Il y a six ans, l'équipe de "Magic Carpet" a commencé à réfléchir à une base de voile plus sophistiquée. Owen-Jones a conservé l'idée de pouvoir y vivre pendant une ou deux semaines. "Peu à peu, l'idée d'un abandon plus radical du statu quo a émergé. Nous avons pris contact avec Guillaume Verdier".

Le cahier des charges pour le maxi yacht numéro quatre de la flotte des "tapis volants" était clair : le yacht de 100 pieds le plus rapide pour faire du up and down et du tour des îles à dix ou douze nœuds au large de Porto Cervo, et ce avec un rating raisonnable. Le chemin pour y parvenir était un voyage de l'extrême vers le faisable et l'utilisable : Ce n'est qu'après la 50e proposition de Verdier qu'Owen-Jones s'est montré satisfait. Huit autres itérations ont suivi avant que la déchirure finale ne défile sur les écrans. Owen-Jones se souvient : "Je savais que le design serait excitant, mais quand nous avons vu les rendus, ce fut le coup de foudre. Et dégageant tellement de modernité et de vitesse, même au mouillage".
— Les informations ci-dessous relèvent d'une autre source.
(* ===== verification/AesInstance.v ===== *)
(** AES as the block cipher of Cipher, with the key schedules Algs takes as
    given: what the ciphers, the key exchange and the packet engine assume of a
    block function and of its keys holds of the code of aes.c. *)

From S2P Require Import Prelude CTypes Cipher Algs SkeKeySpec Aes AesSpec AesProps.

Definition aes_key_valid (key : list Z) : bool :=
  forallb (fun x => (0 <=? x) && (x <? 256)) key &&
  ((zlen key =? 16) || (zlen key =? 24) || (zlen key =? 32)).

Lemma aes_key_valid_ok key : aes_key_valid key = true -> aes_key_ok key.
Proof.
  unfold aes_key_valid, aes_key_ok. intros [Hb H]%andb_true_iff. split; [by apply bytes_ok_check|].
  apply orb_true_iff in H as [H|H]; [apply orb_true_iff in H as [H|H]|]; lia.
Qed.

(** A context that holds the schedule of a key; those of other lengths, which
    the code leaves without one, are left out. *)
Definition AesKey : Type := { key : list Z | aes_key_valid key = true }.

Definition aes_key_zero : AesKey := exist _ (zrepeat 0 16) eq_refl.

(** The first [len] bits of a key. *)
Definition aes_key_of (key : list Z) (len : Z) : AesKey :=
  match Bool.bool_dec (aes_key_valid (ztake (len / 8) key)) true with
  | left H => exist _ (ztake (len / 8) key) H
  | right _ => aes_key_zero
  end.

#[export] Instance aes_block : BlockCipher :=
  {| block_key := AesKey;
     Cipher.aes_encrypt k b :=
       Aes.aes_encrypt b (aes_encrypt_key (proj1_sig k) (8 * zlen (proj1_sig k)) aes_ctx0);
     Cipher.aes_decrypt k b :=
       Aes.aes_decrypt b (aes_decrypt_key (proj1_sig k) (8 * zlen (proj1_sig k)) aes_ctx0) |}.

#[export] Instance aes_block_laws : BlockLaws aes_block.
Proof.
  split; intros [key Hv] b Hb; pose proof (aes_key_valid_ok key Hv) as Hk;
    cbn [Cipher.aes_encrypt Cipher.aes_decrypt aes_block proj1_sig].
  - rewrite aes_encrypt_is_fips by (try done; by right). by apply fips_encrypt_block.
  - rewrite aes_encrypt_is_fips by (try done; by right).
    rewrite aes_decrypt_is_fips; [|done|by right|done|by apply fips_encrypt_block].
    by apply fips_decrypt_encrypt.
Qed.

#[export] Instance aes_block_keys : BlockKeys aes_block :=
  {| block_zero := aes_key_zero;
     set_encrypt_key := aes_key_of;
     set_decrypt_key := aes_key_of |}.

#[export] Instance aes_block_keys_laws : BlockKeysLaws aes_block_keys.
Proof. by split. Qed.

(** For the keys of the default ciphers the schedule is that of the key. *)
Lemma aes_key_of_valid key len :
  bytes_ok key -> len = 128 \/ len = 192 \/ len = 256 -> zlen key = len / 8 ->
  proj1_sig (aes_key_of key len) = key.
Proof.
  intros Hb Hl Hk. unfold aes_key_of. rewrite ztake_all by lia.
  destruct (Bool.bool_dec _ _) as [H|H]; [done|]. exfalso. apply H. unfold aes_key_valid.
  rewrite Hk. apply andb_true_iff. split.
  - apply forallb_forall. intros x Hx. rewrite List.Forall_forall in Hb. specialize (Hb x Hx).
    unfold is_byte in Hb. apply andb_true_iff. lia.
  - by destruct Hl as [-> | [-> | ->]].
Qed.

(** The default ciphers, with the AES of aes.c. *)
Definition aes_default_ciphers : list SilcCipherObject :=
  @silc_default_ciphers aes_block aes_block_keys [].

(** NIST SP 800-38A, F.2.1: CBC-AES128, the first block. *)
Example sp800_38a_cbc :
  match silc_aes_cbc_encrypt (H := aes_block)
    (aes_key_of [0x2b; 0x7e; 0x15; 0x16; 0x28; 0xae; 0xd2; 0xa6;
                 0xab; 0xf7; 0x15; 0x88; 0x09; 0xcf; 0x4f; 0x3c] 128)
    [0x6b; 0xc1; 0xbe; 0xe2; 0x2e; 0x40; 0x9f; 0x96;
     0xe9; 0x3d; 0x7e; 0x11; 0x73; 0x93; 0x17; 0x2a] (map Z.of_nat (seq 0 16)) with
  | Some (dst, _, _) => dst
  | None => []
  end = [0x76; 0x49; 0xab; 0xac; 0x81; 0x19; 0xb2; 0x46;
         0xce; 0xe9; 0x8e; 0x9b; 0x12; 0xe9; 0x19; 0x7d].
Proof. vm_compute. reflexivity. Qed.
Verdier est resté dans les paramètres de base de son prédécesseur : 30,48 mètres de long et 7,20 mètres de large. Le mât est placé au milieu du pont et la quille s'étend jusqu'à 45 degrés au vent. Le franc-bord est marqué par une arête de bouchain en bas, un spray rail au milieu et un chanfrein rétrécissant en haut. Le pont - en liège plutôt qu'en teck - fait un saut négatif, s'abaisse dramatiquement à l'avant comme à l'arrière. On est facilement tenté de voir dans "Magic Carpet e" un Imoca domestiqué. Hervé Penfornis, le collaborateur de Verdier, fait un signe de la main sur le pont. Le gréement et la carène sont très différents, car la coque ne décolle pas et n'est pas optimisée pour un vent de plus de 20 nœuds.

"Magic Carpet e" est le bateau le plus révolutionnaire de la scène maxi

Les concepteurs bretons ont également tenu compte des aspects esthétiques. Le chef de projet Penfornis répond au regard interrogateur sur les creux concaves des rails de génois par : "Un look épuré était important pour nous, ainsi que l'aspect aéro et le gain de surface de voile. Le saut de pont ne devait pas être interrompu par une poulie qui aurait soulevé le rail et aurait constitué un piège pour trébucher". Il en va de même pour le "creux" dans le pont avant, qui donne du support au Bowman, mais qui, en premier lieu, rigidifie la structure du pont.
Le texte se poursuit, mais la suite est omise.